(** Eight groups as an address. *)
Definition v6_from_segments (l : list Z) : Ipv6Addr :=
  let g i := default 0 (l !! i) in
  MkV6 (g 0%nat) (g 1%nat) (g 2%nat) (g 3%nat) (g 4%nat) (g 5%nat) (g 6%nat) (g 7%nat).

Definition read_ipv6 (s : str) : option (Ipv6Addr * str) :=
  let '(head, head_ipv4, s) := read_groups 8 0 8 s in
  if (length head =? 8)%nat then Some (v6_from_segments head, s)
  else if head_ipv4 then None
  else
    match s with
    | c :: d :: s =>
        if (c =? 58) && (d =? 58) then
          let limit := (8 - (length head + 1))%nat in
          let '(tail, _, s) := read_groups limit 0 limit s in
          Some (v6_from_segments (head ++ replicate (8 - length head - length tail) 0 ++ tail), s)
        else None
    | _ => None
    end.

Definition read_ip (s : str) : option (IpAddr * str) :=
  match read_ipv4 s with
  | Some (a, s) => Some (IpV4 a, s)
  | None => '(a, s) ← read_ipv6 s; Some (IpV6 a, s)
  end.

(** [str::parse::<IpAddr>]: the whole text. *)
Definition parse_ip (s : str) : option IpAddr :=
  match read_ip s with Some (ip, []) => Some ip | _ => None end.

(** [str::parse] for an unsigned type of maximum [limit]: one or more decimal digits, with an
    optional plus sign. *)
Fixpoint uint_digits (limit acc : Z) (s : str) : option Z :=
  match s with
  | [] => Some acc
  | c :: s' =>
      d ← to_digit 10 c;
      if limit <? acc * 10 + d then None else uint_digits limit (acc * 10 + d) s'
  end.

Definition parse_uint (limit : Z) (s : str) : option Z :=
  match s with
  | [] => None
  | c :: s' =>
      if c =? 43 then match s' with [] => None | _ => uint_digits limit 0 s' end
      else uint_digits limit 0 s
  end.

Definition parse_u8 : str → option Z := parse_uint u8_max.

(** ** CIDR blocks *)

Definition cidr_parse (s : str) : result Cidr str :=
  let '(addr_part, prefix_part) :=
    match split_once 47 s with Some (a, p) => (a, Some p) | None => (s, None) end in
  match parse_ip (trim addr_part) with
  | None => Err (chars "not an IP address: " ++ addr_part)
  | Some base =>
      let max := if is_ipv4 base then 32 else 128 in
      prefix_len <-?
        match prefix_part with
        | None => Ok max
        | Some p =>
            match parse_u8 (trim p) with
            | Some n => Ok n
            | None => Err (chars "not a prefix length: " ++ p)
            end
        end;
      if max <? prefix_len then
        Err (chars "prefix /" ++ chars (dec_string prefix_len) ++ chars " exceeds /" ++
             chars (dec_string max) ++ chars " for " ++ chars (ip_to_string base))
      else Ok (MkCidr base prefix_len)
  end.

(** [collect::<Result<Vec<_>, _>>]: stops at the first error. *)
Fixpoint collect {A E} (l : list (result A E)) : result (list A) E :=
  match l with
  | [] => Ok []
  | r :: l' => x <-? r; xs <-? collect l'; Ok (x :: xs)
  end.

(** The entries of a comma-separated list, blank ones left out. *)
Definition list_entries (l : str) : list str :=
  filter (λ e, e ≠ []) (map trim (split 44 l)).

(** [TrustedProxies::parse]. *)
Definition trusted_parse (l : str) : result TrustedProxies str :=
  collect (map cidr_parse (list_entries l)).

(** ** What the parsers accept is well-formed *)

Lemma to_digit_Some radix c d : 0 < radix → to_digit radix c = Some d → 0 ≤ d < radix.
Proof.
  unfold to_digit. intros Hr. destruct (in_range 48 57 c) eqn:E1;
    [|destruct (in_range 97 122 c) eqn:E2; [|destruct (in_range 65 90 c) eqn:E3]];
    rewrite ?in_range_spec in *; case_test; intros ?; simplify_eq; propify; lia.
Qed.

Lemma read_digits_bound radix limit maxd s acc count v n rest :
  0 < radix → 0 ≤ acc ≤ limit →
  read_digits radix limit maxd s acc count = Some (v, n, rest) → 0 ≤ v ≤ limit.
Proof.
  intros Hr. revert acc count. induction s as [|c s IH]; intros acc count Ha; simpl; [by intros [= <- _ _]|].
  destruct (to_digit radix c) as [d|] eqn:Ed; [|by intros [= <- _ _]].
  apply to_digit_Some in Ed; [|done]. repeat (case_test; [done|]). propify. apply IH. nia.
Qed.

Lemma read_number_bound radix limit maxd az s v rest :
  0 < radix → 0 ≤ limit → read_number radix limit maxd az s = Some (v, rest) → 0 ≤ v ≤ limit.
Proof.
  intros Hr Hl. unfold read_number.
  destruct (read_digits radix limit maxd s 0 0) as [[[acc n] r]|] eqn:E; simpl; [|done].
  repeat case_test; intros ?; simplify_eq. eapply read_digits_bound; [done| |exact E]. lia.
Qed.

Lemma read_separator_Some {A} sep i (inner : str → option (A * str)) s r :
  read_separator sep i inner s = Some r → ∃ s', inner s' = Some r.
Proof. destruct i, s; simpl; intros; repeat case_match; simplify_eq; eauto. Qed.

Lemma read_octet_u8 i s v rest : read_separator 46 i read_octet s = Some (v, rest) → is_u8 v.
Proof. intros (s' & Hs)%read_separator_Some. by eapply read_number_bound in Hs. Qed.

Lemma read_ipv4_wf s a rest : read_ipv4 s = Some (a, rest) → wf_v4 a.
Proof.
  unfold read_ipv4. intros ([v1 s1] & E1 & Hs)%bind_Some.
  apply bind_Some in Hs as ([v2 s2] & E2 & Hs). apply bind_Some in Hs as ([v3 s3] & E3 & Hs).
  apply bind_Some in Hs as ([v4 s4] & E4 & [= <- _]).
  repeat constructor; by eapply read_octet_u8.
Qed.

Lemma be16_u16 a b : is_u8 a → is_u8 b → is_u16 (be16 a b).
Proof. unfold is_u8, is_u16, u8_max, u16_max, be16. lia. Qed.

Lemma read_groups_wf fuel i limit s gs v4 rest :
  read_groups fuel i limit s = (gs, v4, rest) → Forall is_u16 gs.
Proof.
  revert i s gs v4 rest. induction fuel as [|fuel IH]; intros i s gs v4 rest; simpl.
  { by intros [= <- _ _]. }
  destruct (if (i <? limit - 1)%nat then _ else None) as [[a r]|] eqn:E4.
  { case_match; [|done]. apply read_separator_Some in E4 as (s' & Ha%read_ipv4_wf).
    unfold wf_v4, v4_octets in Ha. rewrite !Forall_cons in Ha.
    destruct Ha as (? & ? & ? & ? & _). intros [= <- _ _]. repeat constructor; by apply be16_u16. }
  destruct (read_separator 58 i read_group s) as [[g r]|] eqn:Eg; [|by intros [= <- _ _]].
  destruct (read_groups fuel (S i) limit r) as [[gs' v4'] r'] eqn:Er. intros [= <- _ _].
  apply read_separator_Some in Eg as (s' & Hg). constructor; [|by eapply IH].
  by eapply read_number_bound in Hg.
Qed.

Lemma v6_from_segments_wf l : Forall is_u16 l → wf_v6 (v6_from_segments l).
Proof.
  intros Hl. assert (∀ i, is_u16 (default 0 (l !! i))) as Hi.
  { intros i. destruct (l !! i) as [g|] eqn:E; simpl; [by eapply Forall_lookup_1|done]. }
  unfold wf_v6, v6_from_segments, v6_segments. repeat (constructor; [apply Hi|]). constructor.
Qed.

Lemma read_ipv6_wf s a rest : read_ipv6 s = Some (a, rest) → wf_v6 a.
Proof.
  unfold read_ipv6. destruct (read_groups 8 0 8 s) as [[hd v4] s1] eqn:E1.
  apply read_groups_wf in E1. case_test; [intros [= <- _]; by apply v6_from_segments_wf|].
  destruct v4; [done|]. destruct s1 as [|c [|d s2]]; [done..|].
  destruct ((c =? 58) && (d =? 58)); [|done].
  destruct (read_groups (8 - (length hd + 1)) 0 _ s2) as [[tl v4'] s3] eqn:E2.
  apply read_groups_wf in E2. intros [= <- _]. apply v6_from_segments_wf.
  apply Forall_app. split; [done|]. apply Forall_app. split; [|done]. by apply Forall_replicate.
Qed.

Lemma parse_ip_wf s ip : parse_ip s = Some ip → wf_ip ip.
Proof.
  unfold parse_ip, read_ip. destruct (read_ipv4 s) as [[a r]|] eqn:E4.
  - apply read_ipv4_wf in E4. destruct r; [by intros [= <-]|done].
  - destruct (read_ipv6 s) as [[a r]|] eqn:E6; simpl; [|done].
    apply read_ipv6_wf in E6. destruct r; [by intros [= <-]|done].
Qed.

* Directions *
Among the records above, extract exactly the lines from the line with "Lemma to_digit_Some radix" to the line with "0 < radix → 0 ≤ acc ≤ limit →", both lines included, and leave out the rest.

* Task output *
Lemma to_digit_Some radix c d : 0 < radix → to_digit radix c = Some d → 0 ≤ d < radix.
Proof.
  unfold to_digit. intros Hr. destruct (in_range 48 57 c) eqn:E1;
    [|destruct (in_range 97 122 c) eqn:E2; [|destruct (in_range 65 90 c) eqn:E3]];
    rewrite ?in_range_spec in *; case_test; intros ?; simplify_eq; propify; lia.
Qed.

Lemma read_digits_bound radix limit maxd s acc count v n rest :
  0 < radix → 0 ≤ acc ≤ limit →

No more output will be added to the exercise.